- Opening Delimiter -

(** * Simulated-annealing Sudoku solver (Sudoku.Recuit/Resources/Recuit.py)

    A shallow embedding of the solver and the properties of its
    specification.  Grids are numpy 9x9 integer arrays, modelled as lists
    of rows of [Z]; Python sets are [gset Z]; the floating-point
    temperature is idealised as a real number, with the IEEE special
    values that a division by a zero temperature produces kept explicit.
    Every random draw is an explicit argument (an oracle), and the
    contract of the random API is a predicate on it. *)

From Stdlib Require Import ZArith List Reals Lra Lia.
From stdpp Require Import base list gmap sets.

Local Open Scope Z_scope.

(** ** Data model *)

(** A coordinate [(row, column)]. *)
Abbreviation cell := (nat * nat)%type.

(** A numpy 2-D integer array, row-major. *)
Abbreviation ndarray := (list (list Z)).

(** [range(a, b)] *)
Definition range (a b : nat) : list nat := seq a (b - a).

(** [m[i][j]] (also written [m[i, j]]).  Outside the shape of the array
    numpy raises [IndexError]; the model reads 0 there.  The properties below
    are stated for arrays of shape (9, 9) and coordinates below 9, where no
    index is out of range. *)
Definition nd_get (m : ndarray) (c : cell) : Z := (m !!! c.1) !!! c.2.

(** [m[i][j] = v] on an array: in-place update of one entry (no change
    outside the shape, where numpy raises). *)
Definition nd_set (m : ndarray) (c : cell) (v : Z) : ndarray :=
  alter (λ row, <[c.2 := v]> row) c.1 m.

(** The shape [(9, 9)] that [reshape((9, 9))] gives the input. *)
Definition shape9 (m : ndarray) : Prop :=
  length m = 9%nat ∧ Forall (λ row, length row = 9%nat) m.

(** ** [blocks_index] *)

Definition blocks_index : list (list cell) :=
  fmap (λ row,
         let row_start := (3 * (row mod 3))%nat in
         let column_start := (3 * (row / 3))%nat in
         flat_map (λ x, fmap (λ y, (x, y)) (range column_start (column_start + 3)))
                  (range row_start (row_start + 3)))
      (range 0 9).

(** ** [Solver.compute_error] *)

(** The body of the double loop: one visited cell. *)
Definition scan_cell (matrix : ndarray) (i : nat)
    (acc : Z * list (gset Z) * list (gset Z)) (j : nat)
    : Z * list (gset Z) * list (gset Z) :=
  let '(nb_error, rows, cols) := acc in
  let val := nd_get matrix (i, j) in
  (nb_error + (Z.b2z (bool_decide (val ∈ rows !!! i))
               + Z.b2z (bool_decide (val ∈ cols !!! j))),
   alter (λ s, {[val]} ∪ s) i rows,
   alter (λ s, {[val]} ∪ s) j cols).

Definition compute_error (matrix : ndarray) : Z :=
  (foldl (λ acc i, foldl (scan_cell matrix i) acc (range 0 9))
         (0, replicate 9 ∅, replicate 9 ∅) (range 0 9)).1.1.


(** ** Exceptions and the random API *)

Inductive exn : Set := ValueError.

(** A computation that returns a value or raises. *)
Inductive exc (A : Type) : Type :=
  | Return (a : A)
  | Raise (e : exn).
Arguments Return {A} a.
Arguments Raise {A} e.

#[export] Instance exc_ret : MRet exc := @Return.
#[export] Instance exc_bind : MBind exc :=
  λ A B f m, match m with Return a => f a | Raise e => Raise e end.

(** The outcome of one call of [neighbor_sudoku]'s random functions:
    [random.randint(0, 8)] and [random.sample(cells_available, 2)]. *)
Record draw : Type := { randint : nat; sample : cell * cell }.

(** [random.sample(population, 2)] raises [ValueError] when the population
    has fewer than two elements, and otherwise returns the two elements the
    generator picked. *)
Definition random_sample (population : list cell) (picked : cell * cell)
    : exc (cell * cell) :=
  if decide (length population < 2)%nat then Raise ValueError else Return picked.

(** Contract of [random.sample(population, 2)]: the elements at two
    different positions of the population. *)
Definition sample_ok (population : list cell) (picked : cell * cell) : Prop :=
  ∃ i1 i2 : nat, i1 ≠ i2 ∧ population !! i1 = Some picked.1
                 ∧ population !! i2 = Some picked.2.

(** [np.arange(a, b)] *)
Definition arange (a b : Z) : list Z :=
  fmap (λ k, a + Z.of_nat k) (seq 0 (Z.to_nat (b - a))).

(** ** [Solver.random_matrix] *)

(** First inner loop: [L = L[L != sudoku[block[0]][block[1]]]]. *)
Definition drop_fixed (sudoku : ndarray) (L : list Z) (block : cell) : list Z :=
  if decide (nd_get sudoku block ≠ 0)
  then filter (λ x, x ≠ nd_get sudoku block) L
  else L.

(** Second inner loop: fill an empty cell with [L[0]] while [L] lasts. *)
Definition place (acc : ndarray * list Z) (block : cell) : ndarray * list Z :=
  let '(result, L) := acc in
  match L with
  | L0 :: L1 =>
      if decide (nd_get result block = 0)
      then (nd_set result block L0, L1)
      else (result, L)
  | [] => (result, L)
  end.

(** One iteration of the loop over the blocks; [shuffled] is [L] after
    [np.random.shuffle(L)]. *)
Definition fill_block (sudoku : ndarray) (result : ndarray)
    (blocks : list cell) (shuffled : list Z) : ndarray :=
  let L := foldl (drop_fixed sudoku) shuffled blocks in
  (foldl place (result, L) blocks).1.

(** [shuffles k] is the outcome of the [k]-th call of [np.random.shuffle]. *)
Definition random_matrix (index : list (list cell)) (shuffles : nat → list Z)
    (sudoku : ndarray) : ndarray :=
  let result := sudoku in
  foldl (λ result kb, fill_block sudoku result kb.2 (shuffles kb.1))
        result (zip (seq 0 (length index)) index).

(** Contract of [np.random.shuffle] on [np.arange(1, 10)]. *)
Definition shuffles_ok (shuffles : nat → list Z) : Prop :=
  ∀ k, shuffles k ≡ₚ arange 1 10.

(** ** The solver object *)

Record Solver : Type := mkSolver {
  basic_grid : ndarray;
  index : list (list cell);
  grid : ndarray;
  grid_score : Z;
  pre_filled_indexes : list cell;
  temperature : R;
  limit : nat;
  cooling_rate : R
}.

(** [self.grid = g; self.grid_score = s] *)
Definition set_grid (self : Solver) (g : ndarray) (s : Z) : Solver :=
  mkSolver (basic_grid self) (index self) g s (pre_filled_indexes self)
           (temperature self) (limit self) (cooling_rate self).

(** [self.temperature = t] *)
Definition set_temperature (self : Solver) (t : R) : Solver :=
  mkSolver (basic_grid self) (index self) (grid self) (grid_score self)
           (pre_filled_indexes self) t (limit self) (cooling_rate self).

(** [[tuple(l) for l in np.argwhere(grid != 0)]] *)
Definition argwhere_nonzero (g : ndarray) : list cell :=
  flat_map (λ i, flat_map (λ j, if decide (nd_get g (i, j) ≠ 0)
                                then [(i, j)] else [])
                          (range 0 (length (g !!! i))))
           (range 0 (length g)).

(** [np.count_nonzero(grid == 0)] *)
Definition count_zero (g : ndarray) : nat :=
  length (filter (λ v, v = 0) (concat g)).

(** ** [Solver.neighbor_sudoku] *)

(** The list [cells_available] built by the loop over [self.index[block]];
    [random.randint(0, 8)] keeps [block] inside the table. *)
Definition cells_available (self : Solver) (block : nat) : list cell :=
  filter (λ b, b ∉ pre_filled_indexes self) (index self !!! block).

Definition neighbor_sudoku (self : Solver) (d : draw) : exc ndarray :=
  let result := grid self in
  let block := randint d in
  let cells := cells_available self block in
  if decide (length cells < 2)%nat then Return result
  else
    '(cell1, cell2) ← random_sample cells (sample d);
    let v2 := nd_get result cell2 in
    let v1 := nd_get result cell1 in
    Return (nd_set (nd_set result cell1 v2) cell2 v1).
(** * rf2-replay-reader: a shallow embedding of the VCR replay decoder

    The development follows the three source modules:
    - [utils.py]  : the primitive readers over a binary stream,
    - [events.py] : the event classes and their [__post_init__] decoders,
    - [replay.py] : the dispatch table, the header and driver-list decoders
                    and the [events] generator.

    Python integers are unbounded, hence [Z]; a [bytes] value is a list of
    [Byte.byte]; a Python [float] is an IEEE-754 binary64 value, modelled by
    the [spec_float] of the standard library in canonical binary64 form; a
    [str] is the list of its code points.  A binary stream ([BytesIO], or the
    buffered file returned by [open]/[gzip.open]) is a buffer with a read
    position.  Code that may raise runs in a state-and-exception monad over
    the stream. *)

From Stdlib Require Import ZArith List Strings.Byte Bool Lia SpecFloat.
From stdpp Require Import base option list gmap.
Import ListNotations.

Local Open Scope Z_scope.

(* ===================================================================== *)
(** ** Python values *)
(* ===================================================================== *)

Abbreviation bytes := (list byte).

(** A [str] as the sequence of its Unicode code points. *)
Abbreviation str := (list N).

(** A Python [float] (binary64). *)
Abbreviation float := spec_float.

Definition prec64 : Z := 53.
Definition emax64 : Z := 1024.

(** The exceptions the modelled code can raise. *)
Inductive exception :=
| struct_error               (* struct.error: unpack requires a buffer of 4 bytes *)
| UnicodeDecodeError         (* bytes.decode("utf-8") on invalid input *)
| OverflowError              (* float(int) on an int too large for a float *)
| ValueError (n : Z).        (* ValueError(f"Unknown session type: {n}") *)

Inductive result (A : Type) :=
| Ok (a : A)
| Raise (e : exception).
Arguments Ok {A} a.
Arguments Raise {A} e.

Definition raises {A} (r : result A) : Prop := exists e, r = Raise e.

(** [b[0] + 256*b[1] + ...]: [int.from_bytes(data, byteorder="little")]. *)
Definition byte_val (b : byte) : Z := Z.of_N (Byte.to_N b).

- Closing Delimiter -

## What you will do
In the entries above, identify every line with the word "Stdlib". Copy those lines.

## Result
From Stdlib Require Import ZArith List Reals Lra Lia.
From Stdlib Require Import ZArith List Strings.Byte Bool Lia SpecFloat.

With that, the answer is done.